空間除菌でcovid-19を殺菌することはほぼ不可能
まず初めに、今回行政指導が入ったのが「携帯型空間除菌用品」というものです。
社員証などのように、首から下げるネームホルダーのようなものに、薬剤を発生させる装置をぶら下げて、それによって付けている方の周りにあるウイルスを殺菌する、というものです。
これは基本的には効果はありません。
除菌されるかのようにうたわれていますが、結論としては効果は無いことが明記されています。
なぜこうなるかというと、この例では「二酸化塩素」というものを使用しています。

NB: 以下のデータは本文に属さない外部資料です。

(** In the 4 x 4 sample a second run stores the same label array; the four
    components are numbered 1 to 4, and their first pixels are the
    positions 1, 3, 11 and 12, in the order of their labels.  Position 14
    belongs to the component of position 11 and is not a first pixel. *)
Lemma labels_in_discovery_order_witness :
  ∃ g', buildComponentMap sampleState sampleGrey = Some g' ∧
    G.compIdAt g' = [0; 1; 0; 2; 1; 1; 0; 0; 0; 0; 0; 3; 4; 0; 3; 3] ∧
    G.compCount g' = 4 ∧
    (∃ g'', buildComponentMap g' sampleGrey = Some g'' ∧
            G.compIdAt g'' = G.compIdAt g') ∧
    (∀ s, s ∈ [1; 3; 11; 12] ↔ componentFirst 4 4 sampleGrey s) ∧
    joined 4 4 sampleGrey 11 14.
Proof.
  destruct (labels_in_discovery_order sampleState sampleGrey)
    as (g' & Hg & _ & Hagain & _ & (firsts & Hlen & Hmem & _ & Hlab) & _);
    [by vm_compute..|].
  exists g'. split; [exact Hg|].
  assert (G.compIdAt g' = [0; 1; 0; 2; 1; 1; 0; 0; 0; 0; 0; 3; 4; 0; 3; 3])
    as Hids.
  { vm_compute in Hg. injection Hg as <-. reflexivity. }
  assert (G.compCount g' = 4) as Hcount.
  { vm_compute in Hg. injection Hg as <-. reflexivity. }
  split; [exact Hids|]. split; [exact Hcount|]. split; [exact Hagain|].
  rewrite Hcount in Hlen.
  destruct firsts as [|a [|b [|c [|d [|e tl]]]]]; cbn [length] in Hlen;
    try lia.
  destruct (Hlab 0%nat a eq_refl) as [Ha _].
  destruct (Hlab 1%nat b eq_refl) as [Hb _].
  destruct (Hlab 2%nat c eq_refl) as [Hc Hthree].
  destruct (Hlab 3%nat d eq_refl) as [Hd _].
  rewrite Hids in Ha, Hb, Hc, Hd. vm_compute in Ha, Hb, Hc, Hd.
  injection Ha as <-. injection Hb as <-. injection Hc as <-.
  injection Hd as <-. split; [exact Hmem|].
  apply Hthree. rewrite Hids. reflexivity.
Defined.

(** With "skis" hovered in the 5 x 1 sample, pixel 2 (label 2, in the
    set) takes the colour buffer's pixel and pixel 1 (label 0) keeps the
    base buffer's. *)
Lemma redraw_composites_witness :
  rgba (G.canvas (redraw (G.with_hover pairState (Some "skis")))) 2 =
    (Some 70, Some 80, Some 90, Some 255) ∧
  rgba (G.canvas (redraw (G.with_hover pairState (Some "skis")))) 1 =
    (Some 255, Some 255, Some 255, Some 255).
Proof.
  destruct (redraw_composites (G.with_hover pairState (Some "skis")))
    as [_ Hsel]; [by vm_compute..|].
  specialize (Hsel "skis" {[1; 2]} eq_refl eq_refl).
  assert (G.itemKeyToComps (G.with_hover pairState (Some "skis")) !! "skis" =
          Some {[1; 2]}) as Hc by (by vm_compute).
  assert (({[1; 2]} : gset Z) ≠ ∅) as Hne by set_solver.
  split.
  - destruct (Hsel Hc Hne 2 2) as [Hin _]; [by vm_compute..|].
    rewrite Hin by set_solver. by vm_compute.
  - destruct (Hsel Hc Hne 1 0) as [_ Hout]; [by vm_compute..|].
    rewrite Hout by set_solver. by vm_compute.
Defined.

(** A key that the tables do not hold selects nothing. *)
Lemma redraw_without_labels_witness :
  G.canvas (redraw (G.with_hover pairState (Some "poles"))) = stripGrey.
Proof.
  apply (redraw_without_labels (G.with_hover pairState (Some "poles")) "poles").
  - reflexivity.
  - right. by vm_compute.
Defined.


(** The second anchor of "skis" in the 5 x 1 sample: its pixel carries
    label 2, the pointer on it is answered 2, and label 2 is mapped to a
    key whose set holds it. *)
Lemma anchor_roundtrip_witness :
  componentAtClientXY 5 1 [1; 0; 2; 0; 3] (mkRect 0 0 5 1) 2 0 = 2 ∧
  ∃ k comps,
    G.compToItemKey pairState !! 2 = Some k ∧
    G.itemKeyToComps pairState !! k = Some comps ∧
    2 ∈ comps.
Proof.
  destruct (anchor_roundtrip pairItems stripState
              (mkItem "skis" "Skis" [(0, 0); (0.5, 0)]%Q "Two parts.")
              (0.5, 0)%Q 2 0 2) as (Hhit & k & comps & Hk & _ & Hc & Hin & _).
  - apply NoDup_singleton.
  - intros i Hi%list_elem_of_singleton. by subst i.
  - reflexivity.
  - reflexivity.
  - apply list_elem_of_singleton. reflexivity.
  - right. apply list_elem_of_singleton. reflexivity.
  - vm_compute; reflexivity.
  - cbn; lia.
  - cbn; lia.
  - reflexivity.
  - lia.
  - split; [exact Hhit|]. by exists k, comps.
Defined.


(** * Further properties of the code *)

(** ** Foreground classifier *)

Lemma isForeground_ltb r g b : isForeground r g b = (r + g + b <? 735).
Proof.
  rewrite isForeground_sum.
  destruct (Z.ltb_spec (r + g + b) 735) as [Hlt|Hge];
    [|by rewrite andb_false_r].
  rewrite andb_true_r. apply negb_true_iff, not_true_is_false.
  rewrite !andb_true_iff, !Z.gtb_lt. lia.
Qed.

(** X1. The early return for near-white pixels never decides: the classifier
    is the brightness test alone, that is, the channel sum against 735. *)
Theorem isForeground_is_brightness_test (r g b : Z) :
  (isForeground r g b = true ↔ (brightness r g b < 245)%Q) ∧
  (isForeground r g b = true ↔ r + g + b < 735).
Proof.
  rewrite brightness_lt, isForeground_ltb. split; apply Z.ltb_lt.
Qed.

(** X2. A pixel that is no brighter in any channel than a foreground pixel is
    foreground. *)
Theorem isForeground_darker (r g b r' g' b' : Z) :
  r' ≤ r → g' ≤ g → b' ≤ b →
  isForeground r g b = true → isForeground r' g' b' = true.
Proof.
  intros Hr Hg Hb. rewrite !isForeground_ltb, !Z.ltb_lt. lia.
Qed.

Lemma isForeground_darker_witness : isForeground 100 240 250 = true.
Proof.
  apply (isForeground_darker 200 240 250 100 240 250); [lia..|].
  by vm_compute.
Defined.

二酸化塩素を少しずつ分解して塩素を出して、その塩素でウイルスを殺していくという流れです。
このことが可能な条件で、実際に確認されたデータは、非常に密閉された、狭い空間でのことです。
その中で、非常に濃い、とても日常で歯作り出せないほどの濃度の塩素を、その装置によって充満させてのデータなのです。

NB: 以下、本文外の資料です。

(** * ci-failure-analyzer: log classification and pattern lifecycle

    A shallow embedding of [src/lib/error-detector.js], [src/lib/utils.js]
    and [src/lib/pattern-tracker.js].

    JavaScript strings are sequences of UTF-16 code units; they are modelled
    as [list N].  Numbers that the code only uses as integers (indices,
    counts, epoch milliseconds) are modelled as [Z]; the one place where the
    code forces a 32-bit integer ([>> 1]) has its wrap-around written out. *)

From Stdlib Require Import ZArith NArith List Lia Bool String Ascii.
Import ListNotations.

Set Implicit Arguments.
Open Scope Z_scope.

(* ===================================================================== *)
(** ** JavaScript strings, arrays and completions                         *)
(* ===================================================================== *)

Module JS.

Definition jsstring := list N.

(** ASCII literal of the source, as code units. *)
Definition u (s : string) : jsstring :=
  List.map N_of_ascii (list_ascii_of_string s).

Definition streq (a b : jsstring) : bool :=
  if list_eq_dec N.eq_dec a b then true else false.

(** Outcome of running a piece of code: a value, a thrown exception, or
    the loop bound of the model exhausted. *)
Inductive completion (A : Type) : Type :=
| Normal (a : A)
| Thrown (e : jsstring)
| OutOfFuel.
Arguments Normal {A} a.
Arguments Thrown {A} e.
Arguments OutOfFuel {A}.

(** [ToInt32], applied by the bit-shift operators. *)
Definition to_int32 (z : Z) : Z :=
  let m := z mod 4294967296 in
  if m <? 2147483648 then m else m - 4294967296.

(** [a >> 1]. *)
Definition sar1 (a : Z) : Z := Z.shiftr (to_int32 a) 1.

(** [arr[i]] for an integer index: [undefined] (here [None]) out of range. *)
Definition index {A} (arr : list A) (i : Z) : option A :=
  if i <? 0 then None else nth_error arr (Z.to_nat i).

Definition len {A} (arr : list A) : Z := Z.of_nat (List.length arr).

(** [Array.prototype.slice(start, end)] with integer arguments. *)
Definition slice {A} (arr : list A) (s e : Z) : list A :=
  let n := len arr in
  let k := if s <? 0 then Z.max (n + s) 0 else Z.min s n in
  let fin := if e <? 0 then Z.max (n + e) 0 else Z.min e n in
  firstn (Z.to_nat (fin - k)) (skipn (Z.to_nat k) arr).

(** [Array.prototype.findIndex]: lowest index satisfying [p], or [-1]. *)
Fixpoint findIndex_from {A} (p : A -> bool) (arr : list A) (i : Z) : Z :=
  match arr with
  | [] => -1
  | x :: rest => if p x then i else findIndex_from p rest (i + 1)
  end.

Definition findIndex {A} (p : A -> bool) (arr : list A) : Z :=
  findIndex_from p arr 0.

(** The values a property lookup on a plain object can produce in this
    program. *)
Inductive value : Type :=
| VUndefined
| VString (s : jsstring)
| VFunction (name : jsstring)
| VObject (name : jsstring).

万が一、そんな空間が出来たとしても、人間にも確実に何らかの影響が起きます。
こうした製品は今年5月に5社ほど、行政指導が入っていましたが、1社だけ続けていたところがあり、今回ようやく、その会社へ指導が入り、再発防止命令が出たということになります。
クレベリンという製品
空間除菌といえば、voicyでも度々名前だけ登場していた、クレベリンという製品があります。
これも出始めのころ、これと同じような仕組みで、空間除菌効果があるように宣伝されていましたが、2014年に今回のように消費者庁から再発防止命令が出ました。
現在ではホームページ上に除菌できた条件、実験データが明記され、必ずしも空間が除菌できる、という風には書いていないのでセーフ、とみなされ現在も販売を続けています。
次亜塩素酸水を加湿器に入れて空間除菌をする
次に、次亜塩素酸水を加湿器に入れて、その空間を除菌するという方法をとっているお店が実際ありますが、これも前項のような理由で、全く意味が無いこといえます。
そもそも次亜塩素酸水は、食品添加物の一つで、食品そのものの消毒に使われている、というものになります。
食品工場や、大人数の料理を作る調理場などで実際に使われることがあり、体内に入ってもある程度は安全と思われがちですが、実は体内に入ることは想定されていません。
調理や食品に携わっていて、扱ったことのある方ならご存知かもしれませんが、次亜塩素酸水を扱って消毒した場合、その後必ず水で洗い流して、完全に取り除くように定められています。
これは言うまでも無く、人体にある程度影響があるためです。
また、次亜塩素酸水はアルコールのように濃度が非常に重要で、分解されやすいため、すぐに薄まり効果が無くなるものです。
もし万が一、作られてからしばらく経過した次亜塩素酸水を購入したとしたとしたら、何の意味も無い液体を購入した、ということになりかねません。
「薬で空間除菌する」という概念を捨てる
最初の二酸化塩素の空間除菌、次亜塩素酸水の加湿器による噴霧、どちらも同じようなタイプで空間除菌にまつわることでしたが、これらは単純に言ってしまえば、消毒剤を空気中にまいて除菌・消毒が出来るか、という話になります。
この考えは正直に言えば、とても安易、安直すぎる考えだと思います。
covid-19にはアルコールが有効で、手指にアルコールをすり込ませて消毒できますが、このことを考えたとき、アルコールを空中に散布してその空間を除菌する、という事になるでしょうか。アルコール以外の様々な抗菌薬、除菌薬でも同じです。
空気中にまくことで、確実にその空間のウイルスが除菌できる、というお薬はありません。
考え方を変えれば、換気するだけでその空間の菌は流れていきますので、換気をすることが一番の空間除菌になります。
以前お伝えしたように、対角線の窓、もしくはドア、キッチンやお風呂の換気扇、玄関でも良いので、空気の通り道を作って、空気が滞留しないようにすることが、その空間をきれいにするために一番重要なことになります。
そして、触れるところをきちんと拭いて消毒をする、食べる前には手指をしっかりと洗う、と言ったことを一番にして、対策していきましょう。